2021-06-02 19:04:01 -0700, Bart Schaefer:
> On Wed, Jun 2, 2021 at 8:59 AM Bart Schaefer <schaefer@xxxxxxxxxxxxxxxx> wrote:
> >
> > I've just had a hand-slaps-forehead
> > moment ... take 3 to follow in another thread.
> 
> What I realized is that for any unset of an array element, the closing
> bracket must always be the last character of the argument.  There's no
> reason to parse the subscript or skip over matching brackets; if a '['
> is found, just make sure the last character is ']' and the subscript
> must be everything in between.

D'oh, I had assumed that had been like that in the beginning but
changed to allow backslash processing for some reason or other
such as alignment with something else.


[...]
> Given this realization, it's easy to make { unset "hash[$key]" } work
> "like it always should have".  The trouble comes in with (not)
> breaking past workarounds.

I think I'd be in favour of breaking these workarounds on the
ground that it would fix far more existing script (that just do
unset "hash[$key]") than it would fix.

There's also the question of what to do with

read "hash[$key]"
getopts "hash[$key]"

and getln, print[f] -v, sysread, strftime -s...

I've not tested all of them but at least for read and print -v,

key=foo
typeset -A a
print -v 'a[$key]' x

gives:

typeset -A a=( [foo]=x )

and not

typeset -A a=( ['$key']=x )

With those, one can't do:

read "hash[$key]"

(which would be a command injection vulnerability)

And the (unintuitive) work around is:

read 'hash[$key]'

It's the same in bash unless you set the assoc_expand_once
option there, not in ksh93.

My suggestion of making unset a keyword so that unset hash[$key]
works as expected  while unset "hash[$key]" works as before
won't fly as we can't possibly make all builtins that take
lvalues keywords.


[...]
> Therefore I think the best option is to choose one of the latter two,
> possibly depending on which one induces the least damage to any
> workarounds for the current behavior that are known in the wild,
> though aesthetically I'd rather use the literal version.
[...]

Well, the only one that doesn't break workarounds is to leave it
asis (and potentially add support for unset 'hash[]'), or
introduce a new syntax (like unset -k "$key" hash) or an option
like bash's assoc_expand_once to switch to the new behaviour.

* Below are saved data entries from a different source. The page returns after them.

(** * Polymarket arbitrage scanner: a shallow embedding of
      src/polymarket/models.py, src/polymarket/scanner.py,
      src/polymarket/api.py (fetch_active_markets, fetch_orderbook,
      fetch_orderbooks_batch) and the output of src/polymarket/cli.py
      (format_table and the report printed by run).

    Modelling conventions.
    - Python floats, two ways.  The properties of the detector's structure
      (which opportunities it builds, from which fields, in which order)
      and of the best-price accessors read floats as exact rationals [Q],
      with the simple decimal [float] of [py_float].  Where rounding
      matters, floats are IEEE 754 doubles [f64], rounded to nearest even,
      with infinities and NaN: the threshold test of the detector
      ([binary_buy_block64] and the other blocks on doubles), the sort keys
      of the order-book ladders and the volumes of Gamma markets.  [float]
      on a str is then CPython's [float_of_text], on a JSON integer a
      rounding that raises [OverflowError] past the largest double.  Every
      comparison of the code ([<], [>], [>=]) is kept literally, with no
      tolerance.
    - [sorted] and [list.sort] with a [key] are CPython's stable sort
      ([py_list_sort]), comparing keys with [<] only.
    - [sum] over a list of doubles is a parameter of the detector on
      doubles: CPython 3.11 adds from left to right ([sum_left]), later
      versions keep a compensation term.
    - A Python str is a Rocq [string] with one [ascii] per code point, so
      [String.length] is [len()], and slicing and padding count code
      points.  The model covers texts whose code points are at most U+00FF.
    - Python exceptions are the [Raise] case of a small error monad
      [result]; [let! x := m in k] is the sequencing of two Python
      statements, propagating the first exception raised.
    - JSON-decoded payloads (dicts, lists, strings, numbers) are [pyval].
    - [json.loads] on a str and float formatting [format(x, ".pf")] are
      Section parameters: the properties hold for any parser and any
      formatter.
    - Logging and the human-readable [details] strings are not modelled. *)

From Stdlib Require Import String Ascii List Bool ZArith QArith Qminmax.
From Stdlib Require Import Sorted Permutation Lia DecimalString.
Import ListNotations.
Set Warnings "-register-all".
Open Scope string_scope.
Open Scope list_scope.

(* ------------------------------------------------------------------ *)
(** ** Python exceptions and the error monad *)

Inductive exn : Type :=
| KeyError
| ValueError
| TypeError
| AttributeError
| JSONDecodeError
| OverflowError.

Inductive result (A : Type) : Type :=
| Ok (a : A)
| Raise (e : exn).
Arguments Ok {A} a.
Arguments Raise {A} e.

Definition bind {A B : Type} (m : result A) (k : A -> result B) : result B :=
  match m with
  | Ok a => k a
  | Raise e => Raise e
  end.

Notation "'let!' x ':=' m 'in' k" := (bind m (fun x => k))
  (at level 200, x name, m at level 100, k at level 200).

Fixpoint mapM {A B : Type} (f : A -> result B) (l : list A) : result (list B) :=
  match l with
  | [] => Ok []
  | x :: xs => let! y := f x in let! ys := mapM f xs in Ok (y :: ys)
  end.

(* ------------------------------------------------------------------ *)
(** ** Python values (as produced by [response.json()]) *)

Inductive pyval : Type :=
| PyNone
| PyBool (b : bool)
| PyNum (q : Q)
| PyStr (s : string)
| PyList (l : list pyval)
| PyDict (kv : list (string * pyval)).

Fixpoint assoc_lookup {V : Type} (k : string) (kv : list (string * V)) : option V :=
  match kv with
  | [] => None
  | (k', v) :: rest => if String.eqb k k' then Some v else assoc_lookup k rest
  end.

(** Python truthiness, used by [x or y]. *)
Definition truthy (v : pyval) : bool :=
  match v with
  | PyNone => false
  | PyBool b => b
  | PyNum q => negb (Qeq_bool q 0)
  | PyStr s => negb (String.eqb s "")
  | PyList l => negb (Nat.eqb (length l) 0)
  | PyDict kv => negb (Nat.eqb (length kv) 0)
  end.

Definition py_or (x y : pyval) : pyval := if truthy x then x else y.

(** [d.get(k, default)]: only dicts have a [get] method. *)
Definition dict_get (d : pyval) (k : string) (default : pyval) : result pyval :=
  match d with
  | PyDict kv =>
      match assoc_lookup k kv with
      | Some v => Ok v
      | None => Ok default
      end
  | _ => Raise AttributeError
  end.

(** [d[k]] with a string key. *)
Definition dict_getitem (d : pyval) (k : string) : result pyval :=
  match d with
  | PyDict kv =>
      match assoc_lookup k kv with
      | Some v => Ok v
      | None => Raise KeyError
      end
  | _ => Raise TypeError
  end.

(** Iterating a value ([for x in v], [sorted(v)]). *)
Definition py_iter (v : pyval) : result (list pyval) :=
  match v with
  | PyList l => Ok l
  | PyStr s => Ok (map (fun c => PyStr (String c EmptyString)) (list_ascii_of_string s))
  | PyDict kv => Ok (map (fun p => PyStr (fst p)) kv)
  | _ => Raise TypeError
  end.

(* ------------------------------------------------------------------ *)
(** ** [float(x)] on exact rationals

    The conversion used with rationals covers plain decimal literals: an optional sign,
    digits, and an optional fractional part with at least one digit in
    total ("0.45", "-3", ".5", "7.").  Other spellings that Python also
    accepts (exponents, "inf", "nan", surrounding blanks, underscores) are
    outside this conversion and are treated as unparsable; [py_float64]
    below is CPython's full conversion. *)

Definition digit_value (c : ascii) : option Z :=
  let n := nat_of_ascii c in
  if (48 <=? n)%nat && (n <=? 57)%nat then Some (Z.of_nat (n - 48)) else None.

Fixpoint span_digits (l : list ascii) : list Z * list ascii :=
  match l with
  | [] => ([], [])
  | c :: rest =>
      match digit_value c with
      | Some d => let (ds, r) := span_digits rest in (d :: ds, r)
      | None => ([], l)
      end
  end.

Definition digits_to_Z (ds : list Z) : Z :=
  fold_left (fun acc d => (10 * acc + d)%Z) ds 0%Z.

Definition parse_unsigned (l : list ascii) : option Q :=
  let (ip, r1) := span_digits l in
  match r1 with
  | [] => match ip with [] => None | _ => Some (inject_Z (digits_to_Z ip)) end
  | c :: r2 =>
      if Ascii.eqb c "."%char then
        let (fp, r3) := span_digits r2 in
        match r3, app ip fp with
        | [], _ :: _ =>
            Some (Qmake (digits_to_Z (app ip fp)) (Z.to_pos (10 ^ Z.of_nat (length fp))))
        | _, _ => None
        end
      else None
  end.

Definition parse_decimal (s : string) : option Q :=
  match list_ascii_of_string s with
  | c :: rest =>
      if Ascii.eqb c "-"%char then option_map Qopp (parse_unsigned rest)
      else if Ascii.eqb c "+"%char then parse_unsigned rest
      else parse_unsigned (c :: rest)
  | [] => None
  end.

Definition py_float (v : pyval) : result Q :=
  match v with
  | PyStr s => match parse_decimal s with Some q => Ok q | None => Raise ValueError end
  | PyNum q => Ok q
  | PyBool b => Ok (if b then 1 else 0)
  | _ => Raise TypeError
  end.

(** [x < y] on rationals. *)
Definition Qltb (x y : Q) : bool := negb (Qle_bool y x).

We can't really expect people to carry on doing:

() { set -o localoptions +o multibyte -o extendedglob
unset "hash[${key//(#m)[][\\()\`]/\\$MATCH}]"; }

to unset a hash key, so I don't thing it's reasonable to leave
it asis.

Another option would be to align unset with the other builtins,
but that's even more problematic as codes that were doing:

unset "hash[$key]"

would change from being buggy (choking on []()`\ and other
characters containing the encoding of those)  to being command
injection vulnerabilities (like with bash without
assoc_expand_once):

$ echo x | key='$(uname>&2)x' bash -c 'typeset -A a; a[$key]=1; unset "a[$key]"; typeset -p a'
Linux
declare -A a=(["\$(uname>&2)x"]="1" )
$ echo x | key='$(uname>&2)x' bash -O assoc_expand_once -c 'typeset -A a; a[$key]=1; unset "a[$key]"; typeset -p a'
declare -A a=()

(zsh has the same problem with read/print -v...)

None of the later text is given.